DATA EXTRACT:
(* ===== verification/RbTheorems.v ===== *)
(** * Red-black trees of [uv/tree.h]: the theorems

    The correctness statements of the [RB_*] macros, each with an instance on
    a concrete tree of seven objects keyed by [Z] and compared by
    subtraction, the comparison the users of the macros write. *)
From stdpp Require Import sorting.
From S2P Require Import Prelude RbTree RbRep RbSplice RbOrder RbInsert RbRemove RbQuery RbRefine.

(** ** A concrete tree *)

Definition ex_keys : gmap ptr Z :=
  list_to_map [(1, 50%Z); (2, 30%Z); (3, 80%Z); (4, 10%Z); (5, 40%Z); (6, 90%Z); (7, 50%Z)]%N.
(** The objects before any operation: their links hold garbage. *)
Definition ex_objects : rb_state Z := mk_rb 77%N ((λ k, mk_node k (mk_entry 9%N 9%N 9%N 9%Z)) <$> ex_keys).

(** The tree after inserting 50, 30, 80, 10: one black level over one red node. *)
Definition ex_tree : tree Z := T Black (T Black (T Red E 4%N 10%Z E) 2%N 30%Z E) 1%N 50%Z (T Black E 3%N 80%Z E).
Definition ex_state : rb_state Z :=
  match (RB_INIT;; code_run Z.sub [OpInsert 1; OpInsert 2; OpInsert 3; OpInsert 4]%N) ex_objects with
  | Some (_, s) => s
  | None => ex_objects
  end.
Definition ex_els : list (ptr * Z) := [(4%N, 10%Z); (2%N, 30%Z); (1%N, 50%Z); (3%N, 80%Z)].

Lemma ex_balanced : rbt Black 2 ex_tree.
Proof. unfold ex_tree. eauto 10 with rb. Qed.

Lemma ex_holds : rb_holds Z.sub (heap ex_state) ex_state ex_els.
Proof.
  exists ex_tree, 2. split_and!.
  - split; [reflexivity| |done| | |done].
    + vm_compute. repeat split.
    + apply (bool_decide_unpack _). vm_compute. exact I.
    + apply (bool_decide_unpack _). vm_compute. exact I.
  - exact ex_balanced.
  - reflexivity.
  - repeat constructor.
Qed.

Section theorems.
  Context {K : Type} (cmp : K → K → Z) `{!CmpOrder cmp}.
  Implicit Types (F : gmap ptr (node K)) (s : rb_state K) (els : list (ptr * K)).

(** C1. Refinement of the red-black tree macros: any sequence of calls that
    the contract allows (inserting unlinked objects, removing and walking from
    linked ones, searching with any object) runs without a memory error and
    without exhausting its loops, returns exactly the pointers the machine on
    sorted sequences returns, and ends in a store that holds the machine's
    sequence as a balanced red-black tree with every other object intact. *)
Theorem RB_refines_spec (keys : gmap ptr K) ops s els ps els' :
  keys !! NULL = None →
  rb_sim cmp keys s els →
  spec_run cmp keys ops els = Some (ps, els') →
  wp (code_run cmp ops) s (λ r s', r = ps ∧ rb_sim cmp keys s' els').
Proof. intros. by eapply run_ok. Qed.

(** RB_INSERT of an unlinked object: when an element with an equal key is
    linked, it is returned and no byte of the store changes; otherwise NULL is
    returned and the store holds, as a balanced red-black tree, the sequence
    with the object at its sorted place, no object outside the tree touched. *)
Theorem RB_INSERT_correct F s els elm ne :
  rb_holds cmp F s els → heap s !! elm = Some ne → elm ≠ NULL → elm ∉ els.*1 →
  wp (RB_INSERT cmp elm) s (λ r s',
    match find_key cmp (val ne) els with
    | Some (p, _) => r = p ∧ s' = s
    | None => r = NULL ∧ rb_holds cmp F s' (insert_sorted cmp (elm, val ne) els)
    end).
Proof. apply rb_insert_ok, _. Qed.

(** RB_REMOVE of a linked object returns it, and leaves a balanced
    red-black tree that holds the remaining elements in the same order; of the
    objects outside the remaining tree only the links of the removed one may
    differ. *)
Theorem RB_REMOVE_correct F s l1 x k l2 :
  rb_holds cmp F s (l1 ++ (x, k) :: l2) →
  wp (RB_REMOVE x) s (λ p s', p = x ∧ ∃ n, val n = k ∧ rb_holds cmp (<[x:=n]> F) s' (l1 ++ l2)).
Proof. apply rb_remove_ok. Qed.

(** RB_FIND returns the element with an equal key, NULL when there is
    none, within 2 lg (n + 1) + 1 iterations of its loop, and writes
    nothing. *)
Theorem RB_FIND_correct F s els elm ne fuel :
  rb_holds cmp F s els → heap s !! elm = Some ne → 2 * Nat.log2 (S (length els)) < fuel →
  wp (rb_find_loop cmp fuel elm (rbh_root s)) s (λ p s', s' = s ∧ p = ptr_of (find_key cmp (val ne) els)) ∧
  wp (RB_FIND cmp elm) s (λ p s', s' = s ∧ p = ptr_of (find_key cmp (val ne) els)).
Proof. split; [by eapply rb_find_log_ok|by eapply rb_find_ok]. Qed.

(** RB_NFIND returns the first element whose key is not below the search
    key, NULL when all are, and writes nothing. *)
Theorem RB_NFIND_correct F s els elm ne :
  rb_holds cmp F s els → heap s !! elm = Some ne →
  wp (RB_NFIND cmp elm) s (λ p s', s' = s ∧ p = ptr_of (find_geq cmp (val ne) els)).
Proof. apply rb_nfind_ok, _. Qed.

(** RB_NEXT and RB_PREV of a linked object return its neighbours in key
    order, NULL at the ends, and write nothing. *)
Theorem RB_NEXT_PREV_correct F s l1 x k l2 :
  rb_holds cmp F s (l1 ++ (x, k) :: l2) →
  wp (RB_NEXT x) s (λ p s', s' = s ∧ p = ptr_of (head l2)) ∧
  wp (RB_PREV x) s (λ p s', s' = s ∧ p = ptr_of (last l1)).
Proof. intros Hh. split; [by eapply rb_next_ok|by eapply rb_prev_ok]. Qed.

(** RB_FOREACH and RB_FOREACH_REVERSE terminate and visit every element
    exactly once, in increasing and decreasing key order, starting from RB_MIN
    and RB_MAX, which return the first and the last element. *)
Theorem RB_FOREACH_correct F s els :
  rb_holds cmp F s els →
  wp RB_MIN s (λ p s', s' = s ∧ p = ptr_of (head els)) ∧
  wp RB_MAX s (λ p s', s' = s ∧ p = ptr_of (last els)) ∧
  wp RB_FOREACH s (λ l s', s' = s ∧ l = els.*1) ∧
  wp RB_FOREACH_REVERSE s (λ l s', s' = s ∧ l = reverse (els.*1)).
Proof.
  intros Hh. split_and!.
  - by eapply rb_min_ok.
  - by eapply rb_max_ok.
  - by eapply rb_foreach_ok.
  - by eapply rb_foreach_reverse_ok.
Qed.

(** The loops for bodies that remove: from an element on, RB_FOREACH_FROM runs
    RB_REMOVE on it and all behind it, in order, and RB_FOREACH_SAFE leaves the
    empty tree. *)
Lemma rb_foreach_remove_loop F fuel s l1 l2 :
  rb_holds cmp F s (l1 ++ l2) → length l2 < fuel →
  wp (rb_foreach_safe_loop fuel RB_NEXT (λ x, RB_REMOVE x;; mret tt) (ptr_of (head l2))) s
    (λ l s', l = l2.*1 ∧ ∃ F', rb_holds cmp F' s' l1).
Proof.
  revert F s l2. induction fuel as [|fuel IH]; intros F s l2 Hh Hl; [lia|]. simpl.
  destruct l2 as [|[x k] l2]; simpl.
  { rewrite app_nil_r in Hh. apply wp_ret. split; [done|by exists F]. }
  pose proof (rb_holds_size _ _ _ _ Hh) as [_ Hn]. rewrite fmap_app, not_elem_of_app, fmap_cons, not_elem_of_cons in Hn.
  destruct Hn as (_ & Hx & _). simpl in Hx, Hl. destruct (N.eqb_spec x NULL) as [->|_]; [done|]. apply wp_bind.
  eapply wp_mono; [by eapply rb_next_ok|]. intros p s' [-> ->]. apply wp_bind, wp_bind.
  eapply wp_mono; [by eapply rb_remove_ok|]. intros p s1 [_ (n & _ & Hh1)]. apply wp_ret, wp_bind.
  eapply wp_mono; [apply (IH _ s1 l2 Hh1); lia|]. intros l s2 [-> Hs2]. by apply wp_ret.
Qed.
Theorem RB_FOREACH_remove F s l1 l2 :
  rb_holds cmp F s (l1 ++ l2) →
  wp (RB_FOREACH_FROM (ptr_of (head l2)) (λ x, RB_REMOVE x;; mret tt)) s (λ l s', l = l2.*1 ∧ ∃ F', rb_holds cmp F' s' l1) ∧
  wp (RB_FOREACH_SAFE (λ x, RB_REMOVE x;; mret tt)) s (λ l s', l = (l1 ++ l2).*1 ∧ ∃ F', rb_holds cmp F' s' []).
Proof.
  intros Hh. pose proof (rb_holds_size _ _ _ _ Hh) as [Hsz _]. split; apply wp_bind, wp_rb_fuel.
  - eapply rb_foreach_remove_loop; [done|]. rewrite length_app in Hsz. lia.
  - apply wp_bind. eapply wp_mono; [by eapply rb_min_ok|]. intros x s' [-> ->]. eapply (rb_foreach_remove_loop F _ s [] (l1 ++ l2)); [done|lia].
Qed.
End theorems.

(** C23. The bound that the introduction of tree.h states: after any sequence
    of calls that the contract allows, the loops of RB_FIND and RB_NFIND have
    found their answer after at most 2 lg (n + 1) + 1 iterations, for n
    elements. *)
Theorem RB_search_bound {K} (cmp : K → K → Z) `{!CmpOrder cmp} (keys : gmap ptr K) ops s els ps els' :
  keys !! NULL = None → rb_sim cmp keys s els → spec_run cmp keys ops els = Some (ps, els') →
  wp (code_run cmp ops) s (λ _ s', ∀ elm ne fuel, heap s' !! elm = Some ne → 2 * Nat.log2 (S (length els')) < fuel →
    wp (rb_find_loop cmp fuel elm (rbh_root s')) s' (λ p s'', s'' = s' ∧ p = ptr_of (find_key cmp (val ne) els')) ∧
    wp (rb_nfind_loop cmp fuel elm (rbh_root s') NULL) s' (λ p s'', s'' = s' ∧ p = ptr_of (find_geq cmp (val ne) els'))).
Proof.
  intros Hk Hs Hr. eapply wp_mono; [by eapply run_ok|]. intros _ s' [_ [F Hh _ _]] elm ne fuel He Hf. split.
  - by eapply rb_find_log_ok.
  - by eapply rb_nfind_log_ok.
Qed.

(** ** The theorems on the concrete tree *)

Lemma ex_sim : rb_sim Z.sub ex_keys ex_state ex_els.
Proof.
  exists (heap ex_state); [exact ex_holds|..].
  - intros p k Hp. unfold ex_els in Hp. rewrite !elem_of_cons in Hp.
    destruct Hp as [[= -> ->]|[[= -> ->]|[[= -> ->]|[[= -> ->]|[]%not_elem_of_nil]]]]; reflexivity.
  - intros p k Hp _. apply elem_of_list_to_map_2 in Hp. rewrite !elem_of_cons in Hp.
    destruct Hp as [[= -> ->]|[[= -> ->]|[[= -> ->]|[[= -> ->]|[[= -> ->]|[[= -> ->]|[[= -> ->]|[]%not_elem_of_nil]]]]]]];
      (eexists; split; [vm_compute; reflexivity|reflexivity]).
Qed.
Lemma RB_refines_spec_witness :
  wp (code_run Z.sub [OpInsert 5; OpInsert 7; OpRemove 1; OpFind 7; OpNext 5; OpMax]%N) ex_state
    (λ r s', r = [0; 1; 1; 0; 3; 3]%N ∧
             rb_sim Z.sub ex_keys s' [(4%N, 10%Z); (2%N, 30%Z); (5%N, 40%Z); (3%N, 80%Z)]).
Proof. apply (RB_refines_spec Z.sub ex_keys _ ex_state ex_els); [reflexivity|exact ex_sim|reflexivity]. Defined.

Lemma RB_INSERT_correct_witness :
  wp (RB_INSERT Z.sub 5%N) ex_state (λ r s', r = NULL ∧
    rb_holds Z.sub (heap ex_state) s' [(4%N, 10%Z); (2%N, 30%Z); (5%N, 40%Z); (1%N, 50%Z); (3%N, 80%Z)]).
Proof.
  apply (RB_INSERT_correct Z.sub (heap ex_state) ex_state ex_els 5%N (mk_node 40%Z (mk_entry 9%N 9%N 9%N 9%Z)) ex_holds);
    [reflexivity|done|]. apply (bool_decide_unpack _). vm_compute. exact I.
Defined.

Lemma RB_REMOVE_correct_witness :
  wp (RB_REMOVE 1%N) ex_state (λ p s', p = 1%N ∧ ∃ n, val n = 50%Z ∧
    rb_holds Z.sub (<[1%N:=n]> (heap ex_state)) s' [(4%N, 10%Z); (2%N, 30%Z); (3%N, 80%Z)]).
Proof.
  exact (RB_REMOVE_correct Z.sub (heap ex_state) ex_state [(4%N, 10%Z); (2%N, 30%Z)] 1%N 50%Z [(3%N, 80%Z)] ex_holds).
Defined.

Lemma RB_FIND_correct_witness :
  wp (rb_find_loop Z.sub 5 7%N (rbh_root ex_state)) ex_state (λ p s', s' = ex_state ∧ p = 1%N) ∧
  wp (RB_FIND Z.sub 7%N) ex_state (λ p s', s' = ex_state ∧ p = 1%N).
Proof.
  apply (RB_FIND_correct Z.sub (heap ex_state) ex_state ex_els 7%N (mk_node 50%Z (mk_entry 9%N 9%N 9%N 9%Z)) 5 ex_holds);
    [reflexivity|]. apply Nat.ltb_lt. reflexivity.
Defined.

Lemma RB_NFIND_correct_witness :
  wp (RB_NFIND Z.sub 5%N) ex_state (λ p s', s' = ex_state ∧ p = 1%N).
Proof.
  apply (RB_NFIND_correct Z.sub (heap ex_state) ex_state ex_els 5%N (mk_node 40%Z (mk_entry 9%N 9%N 9%N 9%Z)) ex_holds).
  reflexivity.
Defined.

Lemma RB_NEXT_PREV_correct_witness :
  wp (RB_NEXT 2%N) ex_state (λ p s', s' = ex_state ∧ p = 1%N) ∧
  wp (RB_PREV 2%N) ex_state (λ p s', s' = ex_state ∧ p = 4%N).
Proof.
  exact (RB_NEXT_PREV_correct Z.sub (heap ex_state) ex_state [(4%N, 10%Z)] 2%N 30%Z [(1%N, 50%Z); (3%N, 80%Z)] ex_holds).
Defined.

Lemma RB_FOREACH_correct_witness :
  wp RB_MIN ex_state (λ p s', s' = ex_state ∧ p = 4%N) ∧
  wp RB_MAX ex_state (λ p s', s' = ex_state ∧ p = 3%N) ∧
  wp RB_FOREACH ex_state (λ l s', s' = ex_state ∧ l = [4; 2; 1; 3]%N) ∧
  wp RB_FOREACH_REVERSE ex_state (λ l s', s' = ex_state ∧ l = [3; 1; 2; 4]%N).
Proof. exact (RB_FOREACH_correct Z.sub (heap ex_state) ex_state ex_els ex_holds). Defined.

Lemma RB_search_bound_witness :
  wp (code_run Z.sub [OpInsert 5; OpRemove 1; OpInsert 7]%N) ex_state (λ _ s', ∀ elm ne fuel, heap s' !! elm = Some ne → 4 < fuel →
    wp (rb_find_loop Z.sub fuel elm (rbh_root s')) s' (λ p s'', s'' = s' ∧ p = ptr_of (find_key Z.sub (val ne) [(4%N, 10%Z); (2%N, 30%Z); (5%N, 40%Z); (7%N, 50%Z); (3%N, 80%Z)])) ∧
    wp (rb_nfind_loop Z.sub fuel elm (rbh_root s') NULL) s' (λ p s'', s'' = s' ∧ p = ptr_of (find_geq Z.sub (val ne) [(4%N, 10%Z); (2%N, 30%Z); (5%N, 40%Z); (7%N, 50%Z); (3%N, 80%Z)]))).
Proof.
  apply (RB_search_bound Z.sub ex_keys [OpInsert 5; OpRemove 1; OpInsert 7]%N ex_state ex_els [0; 1; 0]%N [(4%N, 10%Z); (2%N, 30%Z); (5%N, 40%Z); (7%N, 50%Z); (3%N, 80%Z)]); [reflexivity|exact ex_sim|reflexivity].
Defined.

EXERCISE AIM:
Transcribe the lines from the first line of the records through the line that contains "vm_compute. repeat split.", both included, and add nothing else.

SOLUTION FOR THIS EXERCISE:
(* ===== verification/RbTheorems.v ===== *)
(** * Red-black trees of [uv/tree.h]: the theorems

    The correctness statements of the [RB_*] macros, each with an instance on
    a concrete tree of seven objects keyed by [Z] and compared by
    subtraction, the comparison the users of the macros write. *)
From stdpp Require Import sorting.
From S2P Require Import Prelude RbTree RbRep RbSplice RbOrder RbInsert RbRemove RbQuery RbRefine.

(** ** A concrete tree *)

Definition ex_keys : gmap ptr Z :=
  list_to_map [(1, 50%Z); (2, 30%Z); (3, 80%Z); (4, 10%Z); (5, 40%Z); (6, 90%Z); (7, 50%Z)]%N.
(** The objects before any operation: their links hold garbage. *)
Definition ex_objects : rb_state Z := mk_rb 77%N ((λ k, mk_node k (mk_entry 9%N 9%N 9%N 9%Z)) <$> ex_keys).

(** The tree after inserting 50, 30, 80, 10: one black level over one red node. *)
Definition ex_tree : tree Z := T Black (T Black (T Red E 4%N 10%Z E) 2%N 30%Z E) 1%N 50%Z (T Black E 3%N 80%Z E).
Definition ex_state : rb_state Z :=
  match (RB_INIT;; code_run Z.sub [OpInsert 1; OpInsert 2; OpInsert 3; OpInsert 4]%N) ex_objects with
  | Some (_, s) => s
  | None => ex_objects
  end.
Definition ex_els : list (ptr * Z) := [(4%N, 10%Z); (2%N, 30%Z); (1%N, 50%Z); (3%N, 80%Z)].

Lemma ex_balanced : rbt Black 2 ex_tree.
Proof. unfold ex_tree. eauto 10 with rb. Qed.

Lemma ex_holds : rb_holds Z.sub (heap ex_state) ex_state ex_els.
Proof.
  exists ex_tree, 2. split_and!.
  - split; [reflexivity| |done| | |done].
    + vm_compute. repeat split.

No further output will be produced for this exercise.